El sociólogo e historiador François Furet describió aquel ambiente como «la creación de una cultura del miedo, donde la confianza en las instituciones democráticas quedó completamente erosionada, dejando vía libre a soluciones autoritarias que prometían estabilidad pero a costa de libertades fundamentales». La familia, la educación y los medios se convirtieron en herramientas para consolidar estos regímenes, que promovían un orden artificial basado en el adoctrinamiento.
La construcción del miedo y sus huellas en el presente
Hace más de setenta años del fin de la Segunda Guerra Mundial y, si bien Europa no vive en su territorio ningún conflicto bélico, sí que participa de una manera u otra en algunos, bien sea con la venta de armas, bien sea posicionándose de forma diplomática. Una nueva polarización heredera ideológicamente de aquellos totalitarismos, aunque con sus matices actuales, claro está, llena las páginas de los actos ciudadanos, las discusiones, los debates. Y, por si fuera poco, se añade un tercer actor que entreguerras no estaba: el islamismo y las diversas amenazas de colonizar Europa imponiendo sus costumbres.

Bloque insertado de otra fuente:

#[local] Hint Resolve advances_next_varint advances_next_bytes no_eof_next_bytes
  no_eof_next_varint_loop advances_next_fixed no_eof_next_fixed : reader.

Lemma advances_next_key : advances next_key.
Proof.
  unfold next_key. apply advances_bind; [auto with reader|].
  intros key r res r' Hwf Heq. inversion Heq; subst. solve_progress.
Qed.

Lemma advances_next_svarint : advances (next_svarint oc).
Proof.
  unfold next_svarint. apply advances_bind; [auto with reader|].
  intros val. destruct (varint_to_svarint oc val); auto with reader.
Qed.

Lemma no_eof_next_svarint : no_eof (next_svarint oc).
Proof.
  unfold next_svarint. apply no_eof_bind; [apply no_eof_next_varint_loop|].
  intros val. destruct (varint_to_svarint oc val); auto with reader.
Qed.

Lemma advances_next_string : advances (next_string oc).
Proof.
  unfold next_string. apply advances_bind; [auto with reader|].
  intros raw. destruct (utf8_valid raw); auto with reader.
Qed.

Lemma no_eof_next_string : no_eof (next_string oc).
Proof.
  unfold next_string. apply no_eof_bind; [auto with reader|].
  intros raw. destruct (utf8_valid raw); [auto with reader|apply no_eof_fail; discriminate].
Qed.

Lemma advances_next_embedded_message : advances (next_embedded_message oc).
Proof. unfold next_embedded_message. auto with reader. Qed.

Lemma no_eof_next_embedded_message : no_eof (next_embedded_message oc).
Proof. unfold next_embedded_message. auto with reader. Qed.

Hay pensadores, analistas, historiadores y expertos en relaciones internacionales que, de una manera u otra, vienen advirtiendo del caldo de cultivo actual, que muestran una honda preocupación porque todo termine estallando y, las palabras mayores, que estalle una tercera guerra mundial. Personas como Ian Bremmer, presidente del Euroasian Group, el gran filósofo Noam Chomsky (que vivió la Segunda Guerra Mundial), llevan tiempo advirtiendo que la posibilidad de una tercera guerra mundial. El problema es que ahora las armas de las grandes potencias y su alcance harían que un conflicto de tales características no tuviera, ni de lejos, el mismo resultado que en las anteriores grandes guerras. En lo que todos se ponen de acuerdo es en dos cosas, la primera, que la tensión es más que evidente y, la segunda, que es imposible adivinar el futuro, pero sí se sabe que una gran guerra puede ser evitada con diplomacia y acuerdos de paz que faciliten que las zonas más tensas tengan otras expectativas. Especialmente los acuerdos de paz por la fuerte disuasión nuclear. Ahora mismo, las grandes zonas «tensionadas» son Oriente Medio, Ucrania y las distintas disputas en Asia. Y, en Europa, una sociedad fragmentada que participa de los conflictos con banderas en las calles, generando más odio si cabe.